Problem details: If a line of the records holds the word "pose", copy it out.
━━ Study material ━━
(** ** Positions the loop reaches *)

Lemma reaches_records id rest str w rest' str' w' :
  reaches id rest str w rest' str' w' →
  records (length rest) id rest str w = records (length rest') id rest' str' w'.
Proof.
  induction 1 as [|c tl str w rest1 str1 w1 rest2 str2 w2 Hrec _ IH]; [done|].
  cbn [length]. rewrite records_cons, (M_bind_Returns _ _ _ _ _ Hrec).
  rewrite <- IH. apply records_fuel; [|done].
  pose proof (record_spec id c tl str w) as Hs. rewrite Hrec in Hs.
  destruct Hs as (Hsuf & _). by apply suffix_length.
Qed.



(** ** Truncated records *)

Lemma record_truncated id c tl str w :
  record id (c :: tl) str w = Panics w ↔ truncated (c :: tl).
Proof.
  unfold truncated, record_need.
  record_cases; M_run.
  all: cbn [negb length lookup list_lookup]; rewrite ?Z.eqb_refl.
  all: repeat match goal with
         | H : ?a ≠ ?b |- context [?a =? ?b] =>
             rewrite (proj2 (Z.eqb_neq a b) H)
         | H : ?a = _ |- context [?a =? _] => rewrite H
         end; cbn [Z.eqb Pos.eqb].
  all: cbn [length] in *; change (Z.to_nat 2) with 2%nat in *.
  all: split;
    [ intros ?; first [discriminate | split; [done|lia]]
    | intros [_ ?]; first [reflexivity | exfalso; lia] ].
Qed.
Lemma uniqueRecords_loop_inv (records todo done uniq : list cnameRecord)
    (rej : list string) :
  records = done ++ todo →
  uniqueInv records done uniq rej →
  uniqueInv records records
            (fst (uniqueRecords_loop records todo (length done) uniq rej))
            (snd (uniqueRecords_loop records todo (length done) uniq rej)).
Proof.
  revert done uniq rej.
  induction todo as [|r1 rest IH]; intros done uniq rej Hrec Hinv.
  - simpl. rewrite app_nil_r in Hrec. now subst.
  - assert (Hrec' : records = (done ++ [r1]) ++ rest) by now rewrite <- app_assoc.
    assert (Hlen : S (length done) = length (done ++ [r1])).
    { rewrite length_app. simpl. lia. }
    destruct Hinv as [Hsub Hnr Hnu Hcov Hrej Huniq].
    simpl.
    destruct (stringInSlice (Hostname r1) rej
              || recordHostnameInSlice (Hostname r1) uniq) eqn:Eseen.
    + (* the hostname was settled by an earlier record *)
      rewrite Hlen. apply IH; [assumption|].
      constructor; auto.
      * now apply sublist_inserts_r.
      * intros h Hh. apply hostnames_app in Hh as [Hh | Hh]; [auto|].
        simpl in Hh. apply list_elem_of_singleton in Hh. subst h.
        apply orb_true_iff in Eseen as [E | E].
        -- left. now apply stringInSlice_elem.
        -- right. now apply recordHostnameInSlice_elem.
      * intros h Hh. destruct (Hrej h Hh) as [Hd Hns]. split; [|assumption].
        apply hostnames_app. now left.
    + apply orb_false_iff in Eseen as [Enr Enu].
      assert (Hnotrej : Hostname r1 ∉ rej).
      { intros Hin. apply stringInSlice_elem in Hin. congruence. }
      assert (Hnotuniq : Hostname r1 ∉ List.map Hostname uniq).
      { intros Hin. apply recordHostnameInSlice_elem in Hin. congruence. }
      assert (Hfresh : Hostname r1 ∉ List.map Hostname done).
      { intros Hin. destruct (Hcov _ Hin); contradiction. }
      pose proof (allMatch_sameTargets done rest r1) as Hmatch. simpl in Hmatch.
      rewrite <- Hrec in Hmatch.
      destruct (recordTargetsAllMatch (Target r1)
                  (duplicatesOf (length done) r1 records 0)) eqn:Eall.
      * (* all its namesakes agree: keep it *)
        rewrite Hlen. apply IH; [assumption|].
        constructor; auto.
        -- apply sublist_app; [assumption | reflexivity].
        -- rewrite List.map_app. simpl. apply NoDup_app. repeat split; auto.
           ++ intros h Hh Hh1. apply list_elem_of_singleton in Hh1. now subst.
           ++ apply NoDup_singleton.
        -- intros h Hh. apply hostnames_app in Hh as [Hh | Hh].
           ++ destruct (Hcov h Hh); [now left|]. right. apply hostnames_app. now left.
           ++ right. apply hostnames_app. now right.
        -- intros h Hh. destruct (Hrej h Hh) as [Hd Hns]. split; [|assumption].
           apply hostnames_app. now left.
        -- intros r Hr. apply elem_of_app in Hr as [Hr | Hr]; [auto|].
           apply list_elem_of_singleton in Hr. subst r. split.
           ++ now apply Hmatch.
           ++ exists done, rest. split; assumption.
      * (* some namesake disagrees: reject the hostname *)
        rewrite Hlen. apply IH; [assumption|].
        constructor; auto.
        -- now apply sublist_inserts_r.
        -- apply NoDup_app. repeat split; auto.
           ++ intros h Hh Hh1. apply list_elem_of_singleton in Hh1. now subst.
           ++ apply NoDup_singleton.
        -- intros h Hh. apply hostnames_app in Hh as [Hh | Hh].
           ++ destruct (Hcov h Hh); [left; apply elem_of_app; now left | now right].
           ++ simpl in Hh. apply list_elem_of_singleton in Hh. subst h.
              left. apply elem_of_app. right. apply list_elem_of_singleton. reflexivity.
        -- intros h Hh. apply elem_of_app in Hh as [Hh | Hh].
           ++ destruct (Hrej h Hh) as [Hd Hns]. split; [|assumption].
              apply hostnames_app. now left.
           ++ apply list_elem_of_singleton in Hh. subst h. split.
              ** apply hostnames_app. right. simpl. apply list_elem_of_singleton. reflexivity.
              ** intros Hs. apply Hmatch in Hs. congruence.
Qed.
━━━
━━ Study material ━━
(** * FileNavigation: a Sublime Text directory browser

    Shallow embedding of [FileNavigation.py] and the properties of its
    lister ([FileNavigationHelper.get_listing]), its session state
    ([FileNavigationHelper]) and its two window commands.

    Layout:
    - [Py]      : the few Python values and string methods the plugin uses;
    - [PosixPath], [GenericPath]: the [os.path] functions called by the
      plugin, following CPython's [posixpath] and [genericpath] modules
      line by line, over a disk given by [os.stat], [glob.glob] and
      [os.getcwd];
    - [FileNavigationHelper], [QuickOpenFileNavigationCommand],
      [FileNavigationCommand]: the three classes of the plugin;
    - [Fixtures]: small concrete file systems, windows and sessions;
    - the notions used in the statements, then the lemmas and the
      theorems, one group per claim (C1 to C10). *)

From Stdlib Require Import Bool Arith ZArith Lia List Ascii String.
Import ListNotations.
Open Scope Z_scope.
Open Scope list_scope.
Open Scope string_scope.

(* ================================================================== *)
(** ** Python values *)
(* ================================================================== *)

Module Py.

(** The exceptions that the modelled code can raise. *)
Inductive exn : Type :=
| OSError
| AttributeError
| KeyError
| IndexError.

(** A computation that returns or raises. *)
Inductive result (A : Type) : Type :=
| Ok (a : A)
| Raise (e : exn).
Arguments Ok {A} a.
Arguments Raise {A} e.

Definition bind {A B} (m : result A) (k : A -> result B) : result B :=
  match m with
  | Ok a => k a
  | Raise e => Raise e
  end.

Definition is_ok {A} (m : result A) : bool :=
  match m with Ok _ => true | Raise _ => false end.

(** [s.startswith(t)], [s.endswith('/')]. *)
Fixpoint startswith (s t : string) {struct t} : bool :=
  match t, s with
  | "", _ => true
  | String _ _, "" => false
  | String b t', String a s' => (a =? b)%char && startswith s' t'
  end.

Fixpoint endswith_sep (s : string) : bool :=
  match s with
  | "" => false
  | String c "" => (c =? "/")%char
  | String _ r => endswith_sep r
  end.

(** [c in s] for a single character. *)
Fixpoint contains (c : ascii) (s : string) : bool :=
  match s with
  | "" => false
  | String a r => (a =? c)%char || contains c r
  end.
━━━
Reply to the exercise:
  pose proof (record_spec id c tl str w) as Hs. rewrite Hrec in Hs.
      pose proof (allMatch_sameTargets done rest r1) as Hmatch. simpl in Hmatch.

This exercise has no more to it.